Databases like ComBase are now available for big and small food companies providing information on how microbes respond to different environmental conditions and how the microbe levels change over the course of time. Initiatives to develop microbiological modelling programs have been ongoing in the United States, the United Kingdom, Denmark, France, Australia and other countries for a number of years. These programs have resulted in the development of a wide range of microbiological modelling software packages.

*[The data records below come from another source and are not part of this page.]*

(** However the legacy loop ends, the handler as a whole shows some frames
    and then disconnects the worker once. *)
Lemma handle_legacy_stream_shape (e : Server.env) (rounds : nat) :
  forall (net : network) (w : worker),
    stop_event w = false ->
    exists imgs,
      _handle_legacy_stream e rounds net w =
      (fst (disconnect e w), map LegacyFrame imgs ++ snd (disconnect e w)).
Proof.
  unfold _handle_legacy_stream.
  induction rounds as [|rounds IH]; intros net w Hlive; cbn [legacy_stream_loop].
  - exists []. destruct (disconnect e w) as [w1 fx1] eqn:Hd.
    pose proof (disconnect_again e e w Hlive) as Hagain.
    rewrite Hd in Hagain. cbn [fst] in Hagain. rewrite Hagain.
    cbn [fst snd map app]. now rewrite app_nil_r.
  - rewrite Hlive. destruct (recv_frame net) as [img_data net'|].
    + destruct (IH net' w Hlive) as (imgs & Himgs).
      destruct (legacy_stream_loop e rounds net' w) as [w1 fx1].
      destruct (disconnect e w1) as [w2 fx2].
      exists (img_data :: imgs). injection Himgs as -> Hfx.
      cbn [map app]. now rewrite <- Hfx.
    + exists []. destruct (disconnect e w) as [w1 fx1]. reflexivity.
Qed.

Lemma ffmpeg_stream_loop_shape (e : Server.env) (p : Server.proc)
  (script : list player_tick) :
  forall (net : network) (w : worker),
    stop_event w = false ->
    exists datas,
      (let (w1, fx1) := ffmpeg_stream_loop e p script net w in
       let (w2, fx2) := disconnect e w1 in (w2, fx1 ++ fx2)) =
      (fst (disconnect e w), map (Write p) datas ++ snd (disconnect e w)).
Proof.
  induction script as [|t later IH]; intros net w Hlive;
    cbn [ffmpeg_stream_loop].
  - exists []. destruct (disconnect e w) as [w1 fx1] eqn:Hd.
    pose proof (disconnect_again e e w Hlive) as Hagain.
    rewrite Hd in Hagain. cbn [fst] in Hagain. rewrite Hagain.
    cbn [fst snd map app]. now rewrite app_nil_r.
  - rewrite Hlive. destruct (recv net 4096) as [data net'].
    destruct data as [|b data].
    { exists []. destruct (disconnect e w) as [w1 fx1]. reflexivity. }
    destruct (player_exited t).
    { exists []. destruct (disconnect e w) as [w1 fx1]. reflexivity. }
    destruct (write_fails t).
    { exists [b :: data]. destruct (disconnect e w) as [w1 fx1]. reflexivity. }
    destruct (IH net' w Hlive) as (datas & Hdatas).
    destruct (ffmpeg_stream_loop e p later net' w) as [w1 fx1].
    destruct (disconnect e w1) as [w2 fx2].
    exists ((b :: data) :: datas). injection Hdatas as -> Hfx.
    cbn [map app]. now rewrite <- Hfx.
Qed.

(** X13. A live worker is disconnected exactly once, however its stream
    handler ends (end of the stream, a short read, a dead player, a failed
    write, the Disconnect button during the loop) and however often
    [disconnect] is called afterwards: [disconnected_signal] is emitted
    once, each socket of the worker is closed once, the stop event is set,
    and a later [disconnect] does nothing. *)
Theorem worker_disconnects_once (e : Server.env) (w : worker)
  (Hlive : stop_event w = false) :
  (forall rounds net,
     let w' := fst (_handle_legacy_stream e rounds net w) in
     let fx := snd (_handle_legacy_stream e rounds net w) in
     stop_event w' = true /\ disconnections fx = 1%nat /\
     closes fx =
     closes (close_all [control_socket w; audio_socket w;
                        control_socket_client w]) /\
     forall e', disconnect e' w' = (w', []))
  /\
  (forall ffplay_installed p script net,
     let w' := fst (_handle_ffmpeg_stream ffplay_installed e p script net w) in
     let fx := snd (_handle_ffmpeg_stream ffplay_installed e p script net w) in
     stop_event w' = true /\ disconnections fx = 1%nat /\
     closes fx =
     closes (close_all [control_socket w; audio_socket w;
                        control_socket_client w]) /\
     forall e', disconnect e' w' = (w', [])).
Proof.
  split.
  - intros rounds net. cbn zeta.
    destruct (handle_legacy_stream_shape e rounds net w Hlive) as (imgs & ->).
    cbn [fst snd].
    destruct (disconnect_live e w Hlive) as (Hs & _ & Hd & Hc).
    repeat split; trivial.
    + rewrite disconnections_app, Hd.
      clear. induction imgs; [reflexivity|assumption].
    + rewrite closes_of_app, Hc.
      replace (closes (map LegacyFrame imgs)) with (@nil Server.sock);
        [reflexivity|].
      clear. induction imgs; [reflexivity|assumption].
    + intros e'. now apply disconnect_again.
  - intros ffplay_installed p script net. cbn zeta.
    unfold _handle_ffmpeg_stream.
    destruct ffplay_installed; cbn [negb].
    + set (w1 := set_ffplay_process (Some p) w).
      assert (Hlive1 : stop_event w1 = false) by exact Hlive.
      destruct (ffmpeg_stream_loop_shape e p script net w1 Hlive1)
        as (datas & Hshape).
      destruct (ffmpeg_stream_loop e p script net w1) as [w2 fx2].
      destruct (disconnect e w2) as [w3 fx3].
      injection Hshape as -> ->. cbn [fst snd].
      destruct (disconnect_live e w1 Hlive1) as (Hs & _ & Hd & Hc).
      repeat split; trivial.
      * cbn [disconnections]. rewrite disconnections_app, Hd.
        clear. induction datas; [reflexivity|assumption].
      * cbn [closes]. rewrite closes_of_app, Hc.
        replace (closes (map (Write p) datas)) with (@nil Server.sock);
          [reflexivity|].
        clear. induction datas; [reflexivity|assumption].
      * intros e'. now apply disconnect_again.
    + destruct (disconnect_live e w Hlive) as (Hs & _ & Hd & Hc).
      repeat split; trivial. intros e'. now apply disconnect_again.
Qed.
Lemma request_retried_once c method path body (s : State W) first second w1 w2 :
  self s = c -> retries c = 1 ->
  fetch (requestOf c method path body) (world s) = (Resolved first, w1) ->
  res_status first = 500 ->
  fetch (requestOf c method path body) w1 = (Resolved second, w2) ->
  request method path body s =
    (settle c (Resolved second),
     {| self := c; world := w2;
        trace := trace s ++ [Fetched (requestOf c method path body); Slept 1000;
                             Fetched (requestOf c method path body)];
        output := output s ++ attemptLines c method path (Resolved first)
                    ++ notes c (retryNote c 0 (apiError 500 (res_text first)))
                    ++ attemptLines c method path (Resolved second) |}).
Proof.
  intros Hs Hr F1 H500 F2.
  rewrite request_unfold, Hs, Hr.
  change (Z.to_nat (1 + 1)) with 2%nat.
  assert (E1 : attemptOf c method path body s =
               (inl (apiError 500 (res_text first)),
                {| self := c; world := w1;
                   trace := trace s ++ [Fetched (requestOf c method path body)];
                   output := output s ++ attemptLines c method path (Resolved first) |})).
  { rewrite (attemptOf_eq c method path body s Hs), F1.
    unfold settle, res_ok. cbn [fst snd]. rewrite H500. reflexivity. }
  rewrite (attemptLoop_retry c method path body 1 0 _ s _ _ Hs E1)
    by (rewrite Hr; reflexivity).
  rewrite (attemptLoop_last c method path body)
    by (rewrite ?record_self, ?noted_self; try reflexivity; lia).
  rewrite attemptOf_eq by (now rewrite record_self, noted_self).
  cbn [world record self trace output].
  rewrite noted_world, noted_trace, noted_output. cbn [world trace output].
  rewrite F2. cbn [fst snd].
  rewrite <- !app_assoc. reflexivity.
Qed.
(** C8 (amended), for every pure-ASCII body without markup: with no
    header and no override the encoding is [cp1252]. *)
Lemma ascii_body_cp1252 (l : bytes) (self : TextResponse (W := W)) :
  Fragment.is_ascii_bytes l = true -> ~ In "<"%byte l ->
  response [] (BodyBytes l) None = Ok self ->
  fst (encoding self) = Ok (Some "cp1252").
Proof.
  intros Hl _ H.
  destruct (TextResponse_new_spec _ _ _ _ _ _ _ H)
    as (_ & He & Hh & _ & _ & _ & Hb & _).
  cbn [stored_body] in Hb. injection Hb as Hb.
  assert (H0 : truthy (_encoding self) = false) by (rewrite He; reflexivity).
  assert (H1 : content_type self = Ok EmptyString).
  { unfold content_type. rewrite Hh. run. }
  assert (H2 : document_declared self = None) by reflexivity.
  assert (H3 : W3lib.read_bom (body self) = None).
  { rewrite <- Hb. exact (ascii_no_bom _ Hl). }
  destruct (auto_detect_settles (reach_new _ _ _ _ _ _ _ H) H0 H1
              eq_refl H2 H3 (candidates_decode_errors (body self)))
    as (t & Henc & _).
  rewrite Henc. rewrite <- Hb.
  unfold auto_detected. cbn [first_decodable].
  destruct (ascii_decodes _ Hl) as [t' Ht'].
  change (bytes_decode (World := W) l _DEFAULT_ENCODING Strict)
    with (Fragment.bytes_decode l "ascii" Strict).
  rewrite Ht'. reflexivity.
Qed.

End FragmentAscii.
(** * The text and the selector do not depend on what was read before *)

Section History.
Context {W : World}.

Lemma resolveEncoding_declared self :
  resolveEncoding self =
  match declared self with
  | Raise e => Raise e
  | Ok d =>
      if truthy d then Ok d
      else match body_inferred self with
           | Ok r => Ok (Some (fst r))
           | Raise e => Raise e
           end
  end.
Proof.
  unfold resolveEncoding, declared, obind. cbn [first_match].
  destruct (truthy (_encoding self)) eqn:E0; [rewrite E0; reflexivity|].
  destruct (transport_declared self) as [v|e]; [|reflexivity].
  destruct (truthy v) eqn:Ev; [rewrite Ev; reflexivity|].
  reflexivity.
Qed.

Lemma headers_encoding_benc self :
  _cached_benc (snd (_headers_encoding self)) = _cached_benc self.
Proof.
  rewrite headers_encoding_eq.
  destruct (memo_headers_encoding self); [reflexivity|].
  destruct (transport_declared self); reflexivity.
Qed.

Lemma body_declared_encoding_benc self :
  _cached_benc (snd (_body_declared_encoding self)) = _cached_benc self.
Proof.
  rewrite body_declared_encoding_eq.
  destruct (memo_body_declared_encoding self); reflexivity.
Qed.

(** [encoding] runs the sniffing pass only when no encoding is
    declared. *)
Lemma encoding_benc self :
  coherent self ->
  _cached_benc (snd (encoding self)) = _cached_benc self
  \/ exists d, declared self = Ok d /\ truthy d = false.
Proof.
  intros C. rewrite encoding_eq.
  destruct (truthy (_encoding self)) eqn:E0; [left; reflexivity|].
  destruct (headers_encoding_step C) as (F1 & C1 & X1).
  pose proof (headers_encoding_benc self) as B1.
  destruct (_headers_encoding self) as [r1 s1]. cbn [fst snd] in F1, C1, X1, B1.
  destruct r1 as [v|e]; [|left; exact B1].
  destruct (truthy v) eqn:Ev; [left; exact B1|].
  destruct (signals_same self s1 (same_super X1) (same_encoding X1))
    as (T1 & D1 & I1 & DD1 & R1 & M1).
  destruct (body_declared_encoding_step C1) as (F2 & C2 & X2).
  pose proof (body_declared_encoding_benc s1) as B2.
  destruct (_body_declared_encoding s1) as [r2 s2].
  cbn [fst snd] in F2, C2, X2, B2.
  rewrite F2, D1.
  destruct (truthy (document_declared self)) eqn:Ed.
  { left. cbn [snd]. congruence. }
  right. exists (document_declared self). split; [|exact Ed].
  unfold declared. cbn [first_match]. rewrite E0, <- F1, Ev. reflexivity.
Qed.

Lemma resolveText_same s s' :
  super s' = super s -> _encoding s' = _encoding s ->
  resolveText s' = resolveText s /\ resolveSelector s' = resolveSelector s.
Proof.
  intros Hs He.
  destruct (signals_same s s' Hs He) as (_ & _ & I & D & _ & Mt).
  assert (T : resolveText s' = resolveText s).
  { unfold resolveText. rewrite D, I.
    destruct (declared s) as [d|x]; [|reflexivity]. cbn [obind].
    rewrite Mt. reflexivity. }
  split; [exact T|].
  unfold resolveSelector, url. rewrite T, Hs. reflexivity.
Qed.

(** The invariant goes along every step that leaves the inputs and the
    two caches alone. *)
Lemma settled_same s s' :
  settled s -> extends s s' ->
  (_cached_benc s' = _cached_benc s
   \/ exists d, declared s = Ok d /\ truthy d = false) ->
  _cached_selector s' = _cached_selector s ->
  settled s'.
Proof.
  intros [A B] X Hb Hs.
  destruct (signals_same s s' (same_super X) (same_encoding X))
    as (_ & _ & _ & D & _ & _).
  destruct (resolveText_same s s' (same_super X) (same_encoding X))
    as (_ & S).
  constructor.
  - intros e He. rewrite D.
    destruct Hb as [Hb|Hb]; [|exact Hb].
    rewrite Hb in He. exact (A e He).
  - intros v Hv. rewrite S. rewrite Hs in Hv. exact (B v Hv).
Qed.

Lemma encoding_settled self :
  coherent self -> settled self -> settled (snd (encoding self)).
Proof.
  intros C St. destruct (encoding_step C) as (_ & _ & X & _).
  exact (settled_same St X (encoding_benc C) (encoding_selector self)).
Qed.

Lemma text_benc self :
  _cached_benc (snd (text self)) = _cached_benc (snd (encoding self)).
Proof.
  rewrite text_eq. destruct (encoding self) as [[e|x] s1]; [|reflexivity].
  cbn [snd]. destruct (_cached_ubody s1); [reflexivity|].
  destruct (materialize e s1); reflexivity.
Qed.

Lemma text_settled self :
  coherent self -> settled self -> settled (snd (text self)).
Proof.
  intros C St. destruct (text_step C) as (_ & X & _).
  refine (settled_same St X _ (text_selector self)).
  rewrite text_benc. exact (encoding_benc C).
Qed.

(** [text] returns the text of the response, whatever the caches hold. *)
Lemma text_resolveText self :
  coherent self -> settled self -> fst (text self) = resolveText self.
Proof.
  intros C St. rewrite text_eq.
  destruct (encoding_step C) as (F & C1 & X1 & N1).
  pose proof (encoding_settled C St) as St1.
  destruct (encoding self) as [r1 s1]. cbn [fst snd] in F, C1, X1, N1, St1.
  destruct (signals_same self s1 (same_super X1) (same_encoding X1))
    as (T1 & D1 & I1 & DD1 & R1 & M1).
  rewrite resolveEncoding_declared in F. unfold resolveText, obind.
  destruct (declared self) as [d|x] eqn:Ed; [|subst r1; reflexivity].
  destruct (truthy d) eqn:Etd.
  - subst r1.
    destruct (_cached_ubody s1) as [t|] eqn:Eu.
    + cbn [fst].
      destruct (_cached_benc s1) as [c|] eqn:Eb.
      * destruct (sniffed_undeclared St1 Eb) as (d' & Hd' & Hf).
        rewrite DD1 in Hd'. congruence.
      * destruct (ubody_ok C1 Eu Eb) as (e & enc & Hd' & _ & Hm).
        rewrite DD1 in Hd'. injection Hd' as <-.
        rewrite M1 in Hm. rewrite Hm. reflexivity.
    + rewrite M1. destruct (materialize d self); reflexivity.
  - destruct (body_inferred self) as [r|x] eqn:Ei; [|subst r1; reflexivity].
    subst r1.
    destruct (N1 _ eq_refl) as [[Hd Ht]|Hn].
    { congruence. }
    destruct (_cached_benc s1) as [c|] eqn:Eb; [|contradiction].
    destruct (benc_ok C1 Eb) as (t & Hi & Hu).
    rewrite I1 in Hi. injection Hi as ->. rewrite Hu. reflexivity.
Qed.

Lemma selector_eq self :
  selector self =
  match _cached_selector self with
  | Some s => (Ok s, self)
  | None =>
      match text self with
      | (Raise e, s1) => (Raise e, s1)
      | (Ok t, s1) =>
          match parsel_Selector t (url s1) with
          | Ok s => (Ok s, set__cached_selector (Some s) s1)
          | Raise e => (Raise e, s1)
          end
      end
  end.
Proof.
  unfold selector, Selector__init__, bind, getattr, setattr, call, ret.
  destruct (_cached_selector self); [reflexivity|].
  destruct (text self) as [[t|e] s1]; [|reflexivity].
  destruct (parsel_Selector t (url s1)); reflexivity.
Qed.

(** [selector] returns the selector of the response, and keeps the
    invariant. *)
Lemma selector_resolveSelector self :
  coherent self -> settled self ->
  fst (selector self) = resolveSelector self
  /\ settled (snd (selector self)).
Proof.
  intros C St. rewrite selector_eq.
  destruct (_cached_selector self) as [s|] eqn:Es.
  { cbn [fst snd]. split; [|exact St].
    symmetry. exact (selector_ok St Es). }
  pose proof (text_resolveText C St) as T.
  pose proof (text_settled C St) as St1.
  destruct (text_step C) as (C1 & X1 & _).
  pose proof (text_selector self) as S1. rewrite Es in S1.
  destruct (text self) as [r1 s1]. cbn [fst snd] in T, St1, C1, X1, S1.
  destruct (resolveText_same self s1 (same_super X1) (same_encoding X1))
    as (RT & RS).
  assert (U : url s1 = url self) by (unfold url; rewrite (same_super X1); reflexivity).
  unfold resolveSelector, obind. rewrite <- T.
  destruct r1 as [t|e]; [|cbn [fst snd]; auto].
  rewrite U.
  destruct (parsel_Selector t (url self)) as [s|e] eqn:Ep;
    cbn [fst snd]; [|auto].
  split; [reflexivity|].
  destruct St1 as [A B]. constructor.
  - intros e He. cbn in He.
    destruct (signals_same s1 (set__cached_selector (Some s) s1)
                eq_refl eq_refl) as (_ & _ & _ & D & _ & _).
    rewrite D. exact (A e He).
  - intros v Hv. cbn in Hv. injection Hv as <-.
    destruct (resolveText_same s1 (set__cached_selector (Some s) s1)
                eq_refl eq_refl) as (_ & S).
    rewrite S, RS. unfold resolveSelector, obind. rewrite <- T. exact Ep.
Qed.

Lemma op_settled o self :
  coherent self -> settled self -> settled (after o self).
Proof.
  intros C St. unfold after. destruct o; cbn [run_op].
  - rewrite forget_snd. exact (encoding_settled C St).
  - rewrite forget_snd. exact (text_settled C St).
  - rewrite forget_snd. exact (text_settled C St).
  - rewrite forget_snd. exact St.
  - rewrite forget_snd. exact (proj2 (selector_resolveSelector C St)).
  - rewrite forget_snd. unfold xpath, bind, call.
    pose proof (proj2 (selector_resolveSelector C St)) as St1.
    destruct (selector self) as [[s|e] s1]; cbn [snd] in *; [|exact St1].
    destruct (parsel_xpath s query); exact St1.
  - unfold replace, bind, raise.
    pose proof (encoding_settled C St) as St1.
    destruct (encoding self) as [[e|e] s1]; exact St1.
Qed.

Nutritional genomics is a new discipline which has been formed by the integration of the study of nutrition, molecular biology and genomics. It is the science of how nutrients affect the activities of genes (nutrigenomics) and how genes affect the interactions between diet and disease (nutrigenetics). This new science teaches us what specific foods tell our genes to do. Every protein which is synthesized by the cell is a product of gene expression. Nutrients and phytochemicals can interact with genomes causing changes in their expression. At the same time, deficiency of a nutrient can hamper DNA repair and hence normal function. If we learn how our genes operate, the instructions that the genes give to the body and its metabolism, we can radically change how food interacts with our body. This information can be used to lose weight and optimise health by preventing development of diseases.
2. New food science
Food companies are also experimenting with plant-based meat to prepare food like burgers, and sausages, thereby reducing carbon footprint. In addition, scientists are producing Cultured/Lab Grown Meat. Such meat eliminates the need to sacrifice animals by growing muscle tissue in culture from animal stem cells.
3. Gastronomic tourism
Gastronomic tourism has become a major and rapidly growing component of the attractiveness of tourist destinations. People wishing to experience the local tastes in other countries or different states of their country, travel just for the gastronomic experience. The tourism industry is also rising to the expectations of tourists by organising gastronomic tours for experiencing the local cuisine. Such tours consist not only of food guides taking people to restaurants, but also organising cooking demonstrations, cooking classes, visits to vineyards, local food manufacturers and other kinds of culinary experiences. With the growth in this kind of tourism comes the immense responsibility of all stakeholders in providing safe and wholesome food to tourists. With street foods being a major attraction in most cities, creation of Street Food Hubs which provide safe food is an important step in promoting gastronomic tourism.
Molecular gastronomy is a scientific discipline which looks at the science behind food preparation- the physical and chemical transformations which take place during cooking of food. Various new recipes have made their way to restaurant menus using new ingredients or processing methods for preparation and food service. For instance, ice creams and cocktails served with liquid nitrogen are increasing becoming popular.